Noch schlimmer wiegt in der Anklageschrift wohl die Tatsache, dass der Angeklagte in seiner Freizeit an dem Bau eines Gewehrs gebastelt hat. Echte Waffenteile, wie das Originalgehäuse eines Sturmgewehrs mit klappbarer Schulterstütze, hat sich der Angeklagte aus serbischer Produktion im Internet bestellt - und genauso wie den Verschlussdeckel, den Ladestreifen und ein Leuchtpunktzielgerät in Einzelteilen per Post an die Adresse der Großmutter liefern lassen. Diese wird später im Zeugenstand erzählen, dass der Enkel sich immer brav bedankt habe, wenn die Oma eines der vielen Pakete in Empfang genommen habe.

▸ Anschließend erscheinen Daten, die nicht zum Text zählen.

(** [TaskStatus(v)]: a value outside the enumeration is [ValueError]. *)
Definition of_value (v : Z) : result TaskStatus :=
  if v =? 0 then Ok new
  else if v =? 1 then Ok pending
  else if v =? 2 then Ok submitted
  else if v =? 3 then Ok running
  else if v =? 4 then Ok aborted
  else if v =? 5 then Ok failed
  else if v =? 6 then Ok completed
  else Raise (ValueError (pretty v +:+ " is not a valid TaskStatus")).

(** [TaskHeader = namedtuple(...)], the fields in the order of the tuple.
    Timestamps are doubles, everything else but [tags] a Python int. *)
Record TaskHeader : Type := mkTaskHeader {
  version : Z;
  status : Z;
  tags : list byte;
  new_time : Z;
  pending_time : Z;
  submitted_time : Z;
  running_time : Z;
  aborted_time : Z;
  failed_time : Z;
  completed_time : Z;
  last_modified : Z;
  params_size : Z;
  pulse_size : Z;
  stdout_size : Z;
  stderr_size : Z;
  result_size : Z;
  signature_size : Z
}.

(** [header_fmt = '!2i 128s 8d 6i']; [header_size = struct.calcsize(header_fmt)],
    no padding in network order. *)
Definition tags_width : nat := 128.
Definition header_size : Z := 2 * 4 + 128 + 8 * 8 + 6 * 4.

(** The pieces of [header._replace(field=v)]. *)
Definition set_status (v : Z) (h : TaskHeader) : TaskHeader :=
  mkTaskHeader (version h) v (tags h) (new_time h) (pending_time h)
    (submitted_time h) (running_time h) (aborted_time h) (failed_time h)
    (completed_time h) (last_modified h) (params_size h) (pulse_size h)
    (stdout_size h) (stderr_size h) (result_size h) (signature_size h).
Definition set_new_time (v : Z) (h : TaskHeader) : TaskHeader :=
  mkTaskHeader (version h) (status h) (tags h) v (pending_time h)
    (submitted_time h) (running_time h) (aborted_time h) (failed_time h)
    (completed_time h) (last_modified h) (params_size h) (pulse_size h)
    (stdout_size h) (stderr_size h) (result_size h) (signature_size h).
Definition set_pending_time (v : Z) (h : TaskHeader) : TaskHeader :=
  mkTaskHeader (version h) (status h) (tags h) (new_time h) v
    (submitted_time h) (running_time h) (aborted_time h) (failed_time h)
    (completed_time h) (last_modified h) (params_size h) (pulse_size h)
    (stdout_size h) (stderr_size h) (result_size h) (signature_size h).
Definition set_submitted_time (v : Z) (h : TaskHeader) : TaskHeader :=
  mkTaskHeader (version h) (status h) (tags h) (new_time h) (pending_time h)
    v (running_time h) (aborted_time h) (failed_time h)
    (completed_time h) (last_modified h) (params_size h) (pulse_size h)
    (stdout_size h) (stderr_size h) (result_size h) (signature_size h).
Definition set_running_time (v : Z) (h : TaskHeader) : TaskHeader :=
  mkTaskHeader (version h) (status h) (tags h) (new_time h) (pending_time h)
    (submitted_time h) v (aborted_time h) (failed_time h)
    (completed_time h) (last_modified h) (params_size h) (pulse_size h)
    (stdout_size h) (stderr_size h) (result_size h) (signature_size h).
Definition set_aborted_time (v : Z) (h : TaskHeader) : TaskHeader :=
  mkTaskHeader (version h) (status h) (tags h) (new_time h) (pending_time h)
    (submitted_time h) (running_time h) v (failed_time h)
    (completed_time h) (last_modified h) (params_size h) (pulse_size h)
    (stdout_size h) (stderr_size h) (result_size h) (signature_size h).
Definition set_failed_time (v : Z) (h : TaskHeader) : TaskHeader :=
  mkTaskHeader (version h) (status h) (tags h) (new_time h) (pending_time h)
    (submitted_time h) (running_time h) (aborted_time h) v
    (completed_time h) (last_modified h) (params_size h) (pulse_size h)
    (stdout_size h) (stderr_size h) (result_size h) (signature_size h).
Definition set_completed_time (v : Z) (h : TaskHeader) : TaskHeader :=
  mkTaskHeader (version h) (status h) (tags h) (new_time h) (pending_time h)
    (submitted_time h) (running_time h) (aborted_time h) (failed_time h)
    v (last_modified h) (params_size h) (pulse_size h)
    (stdout_size h) (stderr_size h) (result_size h) (signature_size h).
Definition set_last_modified (v : Z) (h : TaskHeader) : TaskHeader :=
  mkTaskHeader (version h) (status h) (tags h) (new_time h) (pending_time h)
    (submitted_time h) (running_time h) (aborted_time h) (failed_time h)
    (completed_time h) v (params_size h) (pulse_size h)
    (stdout_size h) (stderr_size h) (result_size h) (signature_size h).
Definition set_params_size (v : Z) (h : TaskHeader) : TaskHeader :=
  mkTaskHeader (version h) (status h) (tags h) (new_time h) (pending_time h)
    (submitted_time h) (running_time h) (aborted_time h) (failed_time h)
    (completed_time h) (last_modified h) v (pulse_size h)
    (stdout_size h) (stderr_size h) (result_size h) (signature_size h).
Definition set_pulse_size (v : Z) (h : TaskHeader) : TaskHeader :=
  mkTaskHeader (version h) (status h) (tags h) (new_time h) (pending_time h)
    (submitted_time h) (running_time h) (aborted_time h) (failed_time h)
    (completed_time h) (last_modified h) (params_size h) v
    (stdout_size h) (stderr_size h) (result_size h) (signature_size h).
Definition set_stdout_size (v : Z) (h : TaskHeader) : TaskHeader :=
  mkTaskHeader (version h) (status h) (tags h) (new_time h) (pending_time h)
    (submitted_time h) (running_time h) (aborted_time h) (failed_time h)
    (completed_time h) (last_modified h) (params_size h) (pulse_size h)
    v (stderr_size h) (result_size h) (signature_size h).
Definition set_stderr_size (v : Z) (h : TaskHeader) : TaskHeader :=
  mkTaskHeader (version h) (status h) (tags h) (new_time h) (pending_time h)
    (submitted_time h) (running_time h) (aborted_time h) (failed_time h)
    (completed_time h) (last_modified h) (params_size h) (pulse_size h)
    (stdout_size h) v (result_size h) (signature_size h).
Definition set_result_size (v : Z) (h : TaskHeader) : TaskHeader :=
  mkTaskHeader (version h) (status h) (tags h) (new_time h) (pending_time h)
    (submitted_time h) (running_time h) (aborted_time h) (failed_time h)
    (completed_time h) (last_modified h) (params_size h) (pulse_size h)
    (stdout_size h) (stderr_size h) v (signature_size h).
Definition set_signature_size (v : Z) (h : TaskHeader) : TaskHeader :=
  mkTaskHeader (version h) (status h) (tags h) (new_time h) (pending_time h)
    (submitted_time h) (running_time h) (aborted_time h) (failed_time h)
    (completed_time h) (last_modified h) (params_size h) (pulse_size h)
    (stdout_size h) (stderr_size h) (result_size h) v.

(** The timestamps and the section sizes, in the order of the format. *)
Definition times (h : TaskHeader) : list Z :=
  [new_time h; pending_time h; submitted_time h; running_time h;
   aborted_time h; failed_time h; completed_time h; last_modified h].

Definition sizes (h : TaskHeader) : list Z :=
  [params_size h; pulse_size h; stdout_size h; stderr_size h;
   result_size h; signature_size h].

Fixpoint pack_ints (l : list Z) : result (list byte) :=
  match l with
  | [] => Ok []
  | z :: l' =>
    match pack_int z, pack_ints l' with
    | Ok b, Ok bs => Ok (b ++ bs)
    | _, _ => Raise StructError
    end
  end.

Mit einem Finger rückt der Angeklagte seine schwarze Hornbrille auf der Nase zurecht, als der Staatsanwalt von den Ausflügen des Angeklagten im Internet berichtet. In den dunklen Chaträumen der rechtsradikalen "Feuerkrieger Division" soll er unter dem Pseudonym "Heydrich" einen Angriff auf ein Gotteshaus angekündigt haben. Der Cousin im Zeugenstand berichtet später davon, wie er den Angeklagten mit Spielzeug-Kalaschnikow, Totenkopf-Sturmmaske und Bundeswehr-Tarnanzug mit der Kamera im Wald ablichten musste. Gelegentlich habe sich der Angeklagte auch über die hohe Zahl von Flüchtlingen beschwert. Gemeinsam habe man ein Propaganda-Video der amerikanischen Neonazi-Bewegung "Atomkraft Division" angesehen. Gewundert habe er sich schon ein wenig, als sich sein Cousin Hitlers Pamphlet "Mein Kampf" besorgte und erfolgreich bei der Bundeswehr bewarb. Das Soldatenleben in der Kaserne habe er aber nur eine Woche ausgehalten. Danach ist er wieder zurück in den Dorfkeller gezogen.

Die Mutter berichtet als Zeugin davon, wie der 22-Jährige zuletzt ständig in Tarnklamotten durch die Gegend gelaufen sei. Selbst an Sonntagen sei er bei den Großeltern im Militär-Zwirn erschienen. Die Oma erzählt, dass der Enkel selbst an Feiertagen immer mutterseelenalleine zum Kuchenessen anmarschiert sei. Überhaupt ist der Angeklagte offensichtlich ziemlich einsam gewesen. Man lebt unter einem Dach, sieht sich praktisch aber nicht. Die Mutter arbeitet Frühschicht, der Sohn Nachtschicht. Bedrückt habe die Mutter nur, dass der Filius von den Arbeitskollegen wegen seines blonden Seitenscheitels als SS-Mann mit dem Spitznamen "Heydrich" verspottet worden sei.

Auch der Vater erzählt von einer wachsenden Entfremdung. Kurz nach der Scheidung der Eltern sei der Kontakt fast vollständig abgebrochen. Und das, obwohl die gesamte Familie noch immer im selben Dorf lebt. "Viel gesprochen haben wir nicht. Das liegt bei uns beiden wohl in den Genen", sagt der Vater. Die vielen Schreckschusswaffen habe der Sohn laut Mutter aus Angst vor Einbrechern gehortet.

Trotzdem ist der Staatsanwalt davon überzeugt, dass der 22-Jährige eine schwere staatsgefährdende Gewalttat ausführen wollte. Die Verteidiger sprechen dagegen von psychischen Problemen, unter denen der Angeklagte leiden würde. Die Mutter erinnert sich daran, dass ein Mathelehrer einmal die Behandlung beim Psychologen empfohlen habe. Den Ratschlag hat die Familie - leider müsste man heute wohl sagen - nicht ernst genommen. Das Urteil soll noch im Dezember gesprochen werden.